Docetaxel pharmacokinetics and distribution to sites of disease development following inoculation of LCC6^WT-Luc cells via the o.t., i.c. and i.p. injection. 0.5, 1, 2, 4 and 24 hrs after i.v. injection of Dt (10 mg/kg) labeled with [³H]-Dt, animals (n = 4 per time point) were terminated by CO₂ asphyxiation and blood was collected by cardiac puncture and placed into an EDTA-containing micro-container placed on ice (see Materials and Methods). Subsequently plasma was separated from blood cells and the amount of [³H]-Dt in 50 mL of plasma was determined by liquid scintillation counting.
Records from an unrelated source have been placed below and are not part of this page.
(* ===== verification/Drift.v ===== *)
(** How far a quantity of the state drifts in a run: [drift rel I f d m] says that every
    successful run of [m] from a state in [I] ends in [I] and changes [f] by [d], up to
    [rel]. With [rel] congruence it accounts for counters that wrap, with [rel] an order it
    bounds them. The sums the accounts are made of come first. *)

From S2P Require Import Prelude.
#[global] Open Scope Z_scope.

(** ** Sums *)

Fixpoint zsum {A} (f : A → Z) (l : list A) : Z := match l with [] => 0 | x :: l' => f x + zsum f l' end.
Definition msum {V} (f : V → Z) (m : gmap Z V) : Z := zsum (λ x : Z * V, f x.2) (map_to_list m).

Section Sums.
Context {A : Type}.
Implicit Types (f g : A → Z) (l : list A).

#[global] Instance zsum_perm f : Proper ((≡ₚ) ==> (=)) (zsum f).
Proof. induction 1; cbn; lia. Qed.

Lemma zsum_ext f g l l' : f <$> l = g <$> l' → zsum f l = zsum g l'.
Proof. revert l'. induction l as [|x l IH]; intros [|y l']; try done. rewrite !fmap_cons. intros [= E1 E2]. cbn. rewrite E1. f_equal. by apply IH. Qed.

Lemma zsum_zero f l : (∀ x, x ∈ l → f x = 0) → zsum f l = 0.
Proof. induction l as [|x l IH]; cbn; [done|]. intros H. rewrite H, IH; [done| |left]. intros y Hy. apply H. by right. Qed.

Lemma zsum_nonneg f l : (∀ x, x ∈ l → 0 ≤ f x) → 0 ≤ zsum f l.
Proof. induction l as [|x l IH]; cbn; [done|]. intros H. pose proof (H x ltac:(left)). specialize (IH (λ y Hy, H y ltac:(by right))). lia. Qed.

Lemma zsum_const c l : zsum (λ _, c) l = c * Z.of_nat (length l).
Proof. induction l as [|x l IH]; cbn; lia. Qed.

Lemma zsum_zinsert f i x y l : zlookup l i = Some x → zsum f (zinsert i y l) = zsum f l - f x + f y.
Proof.
  unfold zlookup, zinsert. destruct (i <? 0); [done|]. generalize (Z.to_nat i). intros n.
  revert n. induction l as [|z l IH]; intros [|n] H; try done; cbn; [injection H as ->; lia|]. specialize (IH n H). etrans; [exact (f_equal (Z.add (f z)) IH)|]. lia.
Qed.

End Sums.

Lemma zsum_fmap {A} (f : A → Z) l : zsum id (f <$> l) = zsum f l.
Proof. induction l as [|x l IH]; cbn; [done|]. by f_equal. Qed.

Section MSum.
Context {V : Type} (f : V → Z).
Implicit Types m : gmap Z V.

Lemma msum_empty : msum f (∅ : gmap Z V) = 0.
Proof. done. Qed.

Lemma msum_fresh m i x : m !! i = None → msum f (<[i := x]> m) = msum f m + f x.
Proof. intros Hi. unfold msum. rewrite map_to_list_insert by done. cbn. lia. Qed.

Lemma msum_delete m i x : m !! i = Some x → msum f (delete i m) = msum f m - f x.
Proof.
  intros Hi. rewrite <- (insert_id m i x Hi) at 2. rewrite <- insert_delete_eq, msum_fresh by apply lookup_delete_eq. lia.
Qed.

Lemma msum_insert m i x y : m !! i = Some x → msum f (<[i := y]> m) = msum f m - f x + f y.
Proof. intros Hi. rewrite <- insert_delete_eq, msum_fresh by apply lookup_delete_eq. by erewrite msum_delete. Qed.

Lemma msum_elem m i x : map_Forall (λ _ y, 0 ≤ f y) m → m !! i = Some x → f x ≤ msum f m.
Proof.
  intros Hm Hi. rewrite <- (insert_id m i x Hi), <- insert_delete_eq, msum_fresh by apply lookup_delete_eq.
  assert (0 ≤ msum f (delete i m)); [|lia]. apply zsum_nonneg. intros [j y] [_ Hj]%elem_of_map_to_list%lookup_delete_Some. by apply (Hm j).
Qed.

Lemma msum_alter m i g d : (∀ x, f (g x) = f x + d) → is_Some (m !! i) → msum f (alter g i m) = msum f m + d.
Proof.
  intros Hg [x Hx]. replace (alter g i m) with (<[i := g x]> m).
  - rewrite (msum_insert m i x) by done. rewrite Hg. lia.
  - apply map_eq. intros j. destruct (decide (i = j)) as [<-|Hne].
    + by rewrite lookup_insert_eq, lookup_alter_eq, Hx.
    + by rewrite lookup_insert_ne, lookup_alter_ne.
Qed.

Lemma msum_alter_same m i g : (∀ x, f (g x) = f x) → msum f (alter g i m) = msum f m.
Proof.
  intros Hg. destruct (m !! i) as [x|] eqn:Hx; [|by rewrite alter_id'].
  rewrite (msum_alter m i g 0); [lia|intros; rewrite Hg; lia|by eexists].
Qed.

End MSum.

(** ** Runs *)

Lemma bind_Ok {S A B} (m : M S A) (k : A → M S B) s b s' : (m ≫= k) s = Ok (b, s') →
  ∃ a s1, m s = Ok (a, s1) ∧ k a s1 = Ok (b, s').
Proof. unfold mbind, M_bind. destruct (m s) as [[a s1]|] eqn:E; [|done]. eauto. Qed.

(** Relations between amounts that may be added up. *)
Class Slack (rel : Z → Z → Prop) : Prop := {
  slack_preorder :: PreOrder rel;
  slack_add a b c : rel a b → rel (a + c) (b + c);
}.

(** Equal as 64-bit words. *)
Definition mod64 (a b : Z) : Prop := u64 a = u64 b.

Lemma u64_range a : 0 ≤ u64 a < 2 ^ 64.
Proof. apply Z.mod_pos_bound. lia. Qed.

Lemma u64_u64 a : u64 (u64 a) = u64 a.
Proof. apply Zmod_mod. Qed.

(** Equal as 32-bit words. *)
Definition mod32 (a b : Z) : Prop := u32 a = u32 b.

#[global] Instance mod64_slack : Slack mod64.
Proof.
  split; [split; [done|intros x y z; unfold mod64; congruence]|]. unfold mod64, u64. intros a b c H.
  by rewrite <- Zplus_mod_idemp_l, H, Zplus_mod_idemp_l.
Qed.

#[global] Instance mod32_slack : Slack mod32.
Proof.
  split; [split; [done|intros x y z; unfold mod32; congruence]|]. unfold mod32, u32. intros a b c H.
  by rewrite <- Zplus_mod_idemp_l, H, Zplus_mod_idemp_l.
Qed.

#[global] Instance mod64_sym : Symmetric mod64.
Proof. intros x y. unfold mod64. congruence. Qed.
#[global] Instance mod32_sym : Symmetric mod32.
Proof. intros x y. unfold mod32. congruence. Qed.

Lemma mod64_mod32 a b : mod64 a b → mod32 a b.
Proof.
  unfold mod64, mod32, u64, u32. intros H. assert (2 ^ 32 | 2 ^ 64) as Hd by (exists (2 ^ 32); done).
  rewrite <- (Z.mod_mod_divide a _ _ Hd), H. by apply Z.mod_mod_divide.
Qed.

(** An [int] that wraps stays the same word. *)
Lemma i32_mod32 a : mod32 (i32 a) a.
Proof. unfold mod32, u32, i32. rewrite Zminus_mod_idemp_l. f_equal. lia. Qed.

#[global] Instance le_slack : Slack Z.le.
Proof. split; [apply _|]. lia. Qed.

Section Drift.
Context (rel : Z → Z → Prop) `{!Slack rel} {S : Type} (I : S → Prop) (f : S → Z).

Definition drift {A} (d : Z) (m : M S A) : Prop := ∀ s a s', I s → m s = Ok (a, s') → I s' ∧ rel (f s + d) (f s').

Lemma drift_none {A} (m : M S A) : (∀ s a s', I s → m s = Ok (a, s') → I s' ∧ f s' = f s) → drift 0 m.
Proof. intros H s a s' HI E. destruct (H s a s' HI E) as [H1 ->]. split; [done|]. by rewrite Z.add_0_r. Qed.

Lemma drift_ret {A} (a : A) : drift 0 (mret a).
Proof. apply drift_none. intros s b s' HI H. by injection H as _ <-. Qed.

Lemma drift_get : drift 0 get.
Proof. apply drift_none. intros s b s' HI H. by injection H as _ <-. Qed.

Lemma drift_gets {A} (g : S → A) : drift 0 (gets g).
Proof. apply drift_none. intros s b s' HI H. by injection H as _ <-. Qed.

Lemma drift_assert e b : drift 0 (assert_ e b : M S unit).
Proof. apply drift_none. intros s x s' HI H. unfold assert_ in H. destruct b; [|done]. by injection H as _ <-. Qed.

Lemma drift_of_option {A} e (o : option A) : drift 0 (of_option e o).
Proof. apply drift_none. intros s x s' HI H. unfold of_option in H. destruct o; [|done]. by injection H as _ <-. Qed.

Lemma drift_err {A} d e : drift d (err e : M S A).
Proof. by intros s a s' _ H. Qed.

Lemma drift_modify d g : (∀ s, I s → I (g s) ∧ f (g s) = f s + d) → drift d (modify g).
Proof. intros H s a s' HI E. injection E as _ <-. destruct (H s HI) as [H1 ->]. done. Qed.

Lemma drift_weaken {A} d d' (m : M S A) : drift d m → rel d' d → drift d' m.
Proof.
  intros Hm Hd s a s' HI E. destruct (Hm s a s' HI E) as [H1 H2]. split; [done|]. etrans; [|exact H2].
  rewrite (Z.add_comm _ d'), (Z.add_comm _ d). by apply slack_add.
Qed.

Lemma drift_eq {A} d d' (m : M S A) : drift d m → d' = d → drift d' m.
Proof. by intros H ->. Qed.

Lemma drift_bind {A B} d1 d (m : M S A) (k : A → M S B) : drift d1 m → (∀ a, drift (d - d1) (k a)) → drift d (m ≫= k).
Proof.
  intros Hm Hk s b s' HI H. unfold mbind, M_bind in H. destruct (m s) as [[a s1]|] eqn:E; [|done].
  destruct (Hm _ _ _ HI E) as [HI1 H1]. destruct (Hk _ _ _ _ HI1 H) as [HI2 H2]. split; [done|]. etrans; [|exact H2].
  replace (f s + d) with (f s + d1 + (d - d1)) by lia. by apply slack_add.
Qed.

(** What the first part returns may matter to the second. *)
Lemma drift_bind_when {A B} (P : A → Prop) d (m : M S A) (k : A → M S B) :
  (∀ s a s', I s → m s = Ok (a, s') → I s' ∧ f s' = f s ∧ P a) → (∀ a, P a → drift d (k a)) → drift d (m ≫= k).
Proof.
  intros Hm Hk s b s' HI (a & s1 & E1 & E)%bind_Ok. destruct (Hm _ _ _ HI E1) as (HI1 & Ef & HP). rewrite <- Ef. by apply (Hk a HP s1 b).
Qed.

Lemma drift_for_each {A} (g : A → Z) (body : A → M S unit) l : (∀ x, drift (g x) (body x)) → drift (zsum g l) (for_each l body).
Proof.
  intros Hb. induction l as [|x l IH]; [apply drift_ret|]. cbn [for_each zsum]. eapply drift_bind; [apply Hb|].
  intros _. eapply drift_eq; [exact IH|]. lia.
Qed.

Lemma drift_for_each_none {A} (body : A → M S unit) l : (∀ x, drift 0 (body x)) → drift 0 (for_each l body).
Proof. intros Hb. eapply drift_eq; [by apply (drift_for_each (λ _, 0))|]. symmetry. by apply zsum_zero. Qed.

End Drift.

Section DriftZoom.
Context (rel : Z → Z → Prop) `{!Slack rel} {S T : Type} (I : S → Prop) (f : S → Z).

Lemma drift_zoom_free {A} (g : S → T) p (m : M T A) : (∀ s t, I s → I (p t s) ∧ f (p t s) = f s) → drift rel I f 0 (zoom g p m).
Proof.
  intros Hp. apply drift_none; [apply _|]. intros s a s' HI H. unfold zoom in H. destruct (m (g s)) as [[b t]|] eqn:E; [|done].
  injection H as _ <-. by apply Hp.
Qed.

End DriftZoom.

#[export] Hint Extern 0 (drift _ _ _ _ (mret _)) => apply drift_ret; apply _ : drift.
#[export] Hint Extern 0 (drift _ _ _ _ get) => apply drift_get; apply _ : drift.
#[export] Hint Extern 0 (drift _ _ _ _ (gets _)) => apply drift_gets; apply _ : drift.
#[export] Hint Extern 0 (drift _ _ _ _ (assert_ _ _)) => apply drift_assert; apply _ : drift.
#[export] Hint Extern 0 (drift _ _ _ _ (of_option _ _)) => apply drift_of_option; apply _ : drift.

(** Adds up the calls of a run: what is left to account for is in the goal. *)
Ltac drift_leaf := first [apply drift_err | eapply drift_weaken; [apply _|solve [eauto 2 with drift]|]].
Ltac drift_step :=
  lazymatch goal with
  | |- drift _ _ _ _ (mbind _ _) => eapply drift_bind; [apply _|solve [eauto 2 with drift]|intros ?]
  | |- drift _ _ _ _ (if ?b then _ else _) => destruct b
  | |- drift _ _ _ _ (let _ := _ in _) => cbv zeta
  | |- drift _ _ _ _ (match ?x with _ => _ end) => destruct x
  | |- drift _ _ _ _ _ => drift_leaf
  end.
Ltac drift_close := try match goal with |- ?rel ?a ?b => replace a with b by lia; reflexivity end.
Ltac drift_steps := repeat drift_step; drift_close.
(** A branch in the middle of a run that adds [d]. *)
Ltac drift_branch d := eapply (drift_bind _ _ _ d); [drift_steps|intros ?].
These data were then used to calculate the plasma concentration of Dt (ng/mL) (A). Dt levels in ascites fluid (cell-associated and non-cell associated) were determined following a 5 mL lavage with serum media (see Materials and Methods). The total amount of fluid recovered from the peritoneal cavity was measured and an aliquot of the ascites was taken for scintillation counting. The amount of Dt per mL of ascites fluid was then determined (B). In animals inoculated with LCC6^WT-luc cells, tumors consistently developed in the pancreas. Therefore the pancreas from each mouse was harvested and processed (see Materials and Methods) for assessment of [³H]-Dt. These data were then used to estimate the amount of Dt in pancreatic tissue (ng/mg tissue). For mice bearing systemic disease, BLI data suggested that organs/tissues such as the brain, lung, rib cage and heart (F) exhibited tumor growth, however growth was most consistently observed in the adrenal glands and ovaries thus these organs were chosen as representative organs for metastatic disease. These tissues were collected and analyzed as described above (E). Similarly, tumors harvested from the animals bearing orthotopic tumors were collected and processed (D). All tissue levels were reported as ng Dt per mg wet tissue and the results presented represent the mean (n = 4) ±SD.